What is needed is an exact copy of the lines in the listing below, from the one with "revert bs. induction" up to and including the one with "destruct content; [by", with no other lines.
+++ Task inputs +++
Definition apply_instance (c : Cli) (i : InstanceConfig) : InstanceConfig :=
  set_opt set_pow2_clamp (cl_instance_pow2_clamp c)
    (set_opt set_var_diff_stats (cl_instance_var_diff_stats c)
      (set_opt set_shares_per_min (cl_instance_shares_per_min c)
        (set_opt set_var_diff (cl_instance_var_diff c)
          (set_opt set_log_to_file (cl_instance_log_to_file c)
            (set_opt (fun p => set_prom_port (Some (normalize_port p))) (cl_prom_port c)
              (set_opt set_min_share_diff (cl_min_share_diff c)
                (set_opt (fun p => set_stratum_port (normalize_port p)) (cl_stratum_port c) i))))))).

Definition apply_cli_overrides (config : BridgeConfig) (c : Cli) : result BridgeConfig BridgeError :=
  let global := apply_global (bg_global config) c in
  if negb (bool_decide (cl_instances c = [])) then
    if single_flags c then Err MixedInstanceFlags
    else
      let? instances := collect_results (fun spec => parse_instance_spec spec (cl_min_share_diff c)) (cl_instances c) in
      match duplicate_port [] instances with
      | Some port => Err (DuplicatePort port)
      | None => Ok (mkBridgeConfig global instances)
      end
  else
    match bg_instances config with
    | [i] => Ok (mkBridgeConfig global [apply_instance c i])
    | instances =>
        if single_flags c || given (cl_min_share_diff c) then Err OverridesNeedOneInstance
        else Ok (mkBridgeConfig global instances)
    end.

(** ** The settings of a server ([main.rs], [stratum_server.rs]) *)

(** The part of [stratum_server::BridgeConfig] the server acts on. *)
Record ServerConfig := mkServerConfig {
  sv_stratum_port : text;
  sv_stratum_ports : list (text * Z);
  sv_block_wait_time_ms : Z;
  sv_min_share_diff : f64;
  sv_var_diff : bool;
  sv_shares_per_min : Z;
  sv_var_diff_stats : bool;
  sv_extranonce_size : Z;
  sv_pow2_clamp : bool;
  sv_coinbase_tag_suffix : option text;
  sv_proxy_protocol : bool;
  sv_print_stats : bool;
  sv_log_to_file : bool;
  sv_kaspa_common_protocol : bool;
  sv_extranonce_with_size : bool
}.

(** The literal in the standalone bridge's [main]. *)
Definition instance_server (global : GlobalConfig) (i : InstanceConfig) : ServerConfig :=
  mkServerConfig (ic_stratum_port i) [] (default (gc_block_wait_time_ms global) (ic_block_wait_time_ms i))
    (ic_min_share_diff i) (default (gc_var_diff global) (ic_var_diff i))
    (default (gc_shares_per_min global) (ic_shares_per_min i)) (default (gc_var_diff_stats global) (ic_var_diff_stats i))
    (default (gc_extranonce_size global) (ic_extranonce_size i)) (default (gc_pow2_clamp global) (ic_pow2_clamp i))
    (gc_coinbase_tag_suffix global) false (gc_print_stats global) (default (gc_log_to_file global) (ic_log_to_file i))
    (ic_kaspa_common_protocol i) (ic_extranonce_with_size i).

(** The file, the command line and the resolution of every instance. *)
Definition bridge_servers (read : text -> option BridgeConfigRaw) (content : option text) (c : Cli)
  : result (list ServerConfig) BridgeError :=
  let? config := match content with Some s => from_yaml read s | None => Ok BridgeConfig_default end in
  let? config := apply_cli_overrides config c in
  Ok (map (instance_server (bg_global config)) (bg_instances config)).

Section Server.
Context (log2 : f64 -> f64) (vars : Vars).

Definition clamp_seed (cfg : ServerConfig) (raw : f64) : f64 :=
  let d := if sv_pow2_clamp cfg && f64_ltb f64_zero raw then pow2 (f64_as_i32 (f64_floor (log2 raw))) else raw in
  if f64_eqb d f64_zero then f64_of_Z 4 else d.

(** [rsplit(':').next()]: what follows the last colon. *)
Definition parse_port_number (addr : text) : option Z := parse_port (trim (List.last (split_at (Z.eqb 58) addr) [])).

Definition listen_ports (cfg : ServerConfig) : list text :=
  match sv_stratum_ports cfg with
  | [] => [sv_stratum_port cfg]
  | ports => map fst ports
  end.

(** Collected into a [HashMap]: the last entry of a port wins. *)
Definition port_seeds (cfg : ServerConfig) : gmap Z f64 :=
  fold_left (fun seeds e =>
      match parse_port_number (fst e) with
      | Some n => <[n := clamp_seed cfg (f64_of_Z (snd e))]> seeds
      | None => seeds
      end) (sv_stratum_ports cfg) ∅.

Definition server_extranonce_size (cfg : ServerConfig) : Z :=
  if 0 <? sv_extranonce_size cfg then Z.min (sv_extranonce_size cfg) 3 else 2.

Definition bitmain_extranonce_enabled : bool :=
  match vars "ZKAS_BITMAIN_EXTRANONCE"%string with
  | Some v => negb (bool_decide (v = lit "0"))
  | None =>
      match vars "FIRECASH_BITMAIN_EXTRANONCE"%string with
      | Some v => negb (bool_decide (v = lit "0"))
      | None => true
      end
  end.

(** [ClientHandler::new_with_protocol(..).with_extranonce_size_param(..)]. *)
Definition client_config (cfg : ServerConfig) : ClientConfig :=
  mkClientConfig (clamp_seed cfg (sv_min_share_diff cfg)) (port_seeds cfg) (server_extranonce_size cfg)
    (sv_kaspa_common_protocol cfg) (sv_extranonce_with_size cfg) bitmain_extranonce_enabled.

(** The shares per minute the difficulty controller aims at, when it runs. *)
Definition vardiff_target (cfg : ServerConfig) : option Z :=
  if sv_var_diff cfg then Some (if 0 <? sv_shares_per_min cfg then sv_shares_per_min cfg else 20) else None.

(** What [listen_and_serve_impl] sets up: its listeners, the client table's
    settings, the abuse guard and the controller's target. *)
Record ServerSetup := mkSetup {
  su_listen : list text;
  su_clients : ClientConfig;
  su_anti_abuse : AntiAbuseConfig;
  su_vardiff : option Z
}.

Definition server_setup (cfg : ServerConfig) : result ServerSetup AbuseEnvError :=
  let? abuse := abuse_from_lookup vars in
  Ok (mkSetup (listen_ports cfg) (client_config cfg) abuse (vardiff_target cfg)).
End Server.

(** ** What the configuration guarantees *)

Lemma duplicate_port_none instances : forall seen,
  duplicate_port seen instances = None ->
  List.NoDup (map ic_stratum_port instances) /\ Forall (fun i => ic_stratum_port i ∉ seen) instances.
Proof.
  induction instances as [|i instances IH]; intros seen H; cbn in *; [split; constructor|].
  case_bool_decide as Hi; [done|]. destruct (IH _ H) as [N F]. split.
  - constructor; [|done]. intros (j & Ej & Hj)%in_map_iff. rewrite List.Forall_forall in F. apply (F j Hj). rewrite Ej. left.
  - constructor; [done|]. eapply List.Forall_impl; [|exact F]. intros j Hj Hs. apply Hj. by right.
Qed.

Lemma from_yaml_distinct read content config :
  from_yaml read content = Ok config -> List.NoDup (map ic_stratum_port (bg_instances config)) /\ bg_instances config <> [].
Proof.
  unfold from_yaml. destruct (read content) as [raw|]; [|done]. cbn [ok_or rbind].
  intros (instances & Hi & H)%rbind_ok. destruct (duplicate_port [] instances) eqn:D; [done|]. injection H as <-. cbn.
  split; [by apply (duplicate_port_none _ [])|]. destruct (rw_instances raw) as [raws|].
  - case_bool_decide; [done|]. destruct (missing_port _ _); [done|]. by injection Hi as <-.
  - by injection Hi as <-.
Qed.

Lemma collect_results_length {A B E} (f : A -> result B E) l bs : collect_results f l = Ok bs -> length bs = length l.
Proof.
  revert bs. induction l as [|a l IH]; cbn; intros bs H; [by injection H as <-|].
  apply rbind_ok in H as (b & _ & H). apply rbind_ok in H as (bs' & Hbs & H). injection H as <-. cbn. by rewrite (IH _ Hbs).
Qed.

(** The bridge starts something, and no two servers ask for the same port:
    whatever the configuration file, the instance specifications and the
    single-instance flags, a bridge that starts runs at least one instance and the
    normalised stratum ports of its instances are pairwise different. *)
Theorem servers_have_own_ports read content c servers :
  bridge_servers read content c = Ok servers ->
  servers <> [] /\ List.NoDup (map sv_stratum_port servers).
Proof.
  unfold bridge_servers. intros (config & Hc & H)%rbind_ok. apply rbind_ok in H as (config' & Ha & [= <-]).
  rewrite map_map. cbn. change (fun i => ic_stratum_port i) with ic_stratum_port.
  assert (List.NoDup (map ic_stratum_port (bg_instances config)) /\ bg_instances config <> []) as [N S].
  { destruct content; [by eapply from_yaml_distinct|]. injection Hc as <-. cbn. split; [repeat constructor; tauto|done]. }
  assert (List.NoDup (map ic_stratum_port (bg_instances config')) /\ bg_instances config' <> []) as [N' S'].
  { unfold apply_cli_overrides in Ha. destruct (negb _) eqn:Ei.
    - destruct (single_flags c); [done|]. apply rbind_ok in Ha as (instances & Hl & Ha).
      destruct (duplicate_port [] instances) eqn:D; [done|]. injection Ha as <-. cbn.
      split; [by apply (duplicate_port_none _ [])|]. apply collect_results_length in Hl. intros ->.
      apply negb_true_iff, bool_decide_eq_false in Ei. by destruct (cl_instances c).
    - destruct (bg_instances config) as [|i [|j rest]]; [done| |].
      + injection Ha as <-. cbn. split; [repeat constructor; tauto|done].
      + destruct (_ || _); [done|]. by injection Ha as <-. }
  split; [|exact N']. by destruct (bg_instances config').
Qed.

(** A file with one instance, and a command line that replaces it by two. *)
Definition no_flags : Cli :=
  mkCliArgs None None None None None None None None None None None None None None None
    [lit "port=5555,diff=8192"; lit ":5556, diff=1e3, var_diff=off"] None None None None None.

Lemma servers_have_own_ports_witness :
  exists servers, bridge_servers (fun _ => None) None no_flags = Ok servers /\
    map sv_stratum_port servers = [lit ":5555"; lit ":5556"] /\ List.NoDup (map sv_stratum_port servers).
Proof.
  assert (exists servers, bridge_servers (fun _ => None) None no_flags = Ok servers
          /\ map sv_stratum_port servers = [lit ":5555"; lit ":5556"]) as (servers & E & P)
    by (eexists; split; vm_compute; reflexivity).
  exists servers. split; [exact E|]. split; [exact P|]. exact (proj2 (servers_have_own_ports _ _ _ _ E)).
Defined.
+++
▶ **Final answer**
  revert bs. induction l as [|a l IH]; cbn; intros bs H; [by injection H as <-|].
  apply rbind_ok in H as (b & _ & H). apply rbind_ok in H as (bs' & Hbs & H). injection H as <-. cbn. by rewrite (IH _ Hbs).
Qed.

(** The bridge starts something, and no two servers ask for the same port:
    whatever the configuration file, the instance specifications and the
    single-instance flags, a bridge that starts runs at least one instance and the
    normalised stratum ports of its instances are pairwise different. *)
Theorem servers_have_own_ports read content c servers :
  bridge_servers read content c = Ok servers ->
  servers <> [] /\ List.NoDup (map sv_stratum_port servers).
Proof.
  unfold bridge_servers. intros (config & Hc & H)%rbind_ok. apply rbind_ok in H as (config' & Ha & [= <-]).
  rewrite map_map. cbn. change (fun i => ic_stratum_port i) with ic_stratum_port.
  assert (List.NoDup (map ic_stratum_port (bg_instances config)) /\ bg_instances config <> []) as [N S].
  { destruct content; [by eapply from_yaml_distinct|]. injection Hc as <-. cbn. split; [repeat constructor; tauto|done]. }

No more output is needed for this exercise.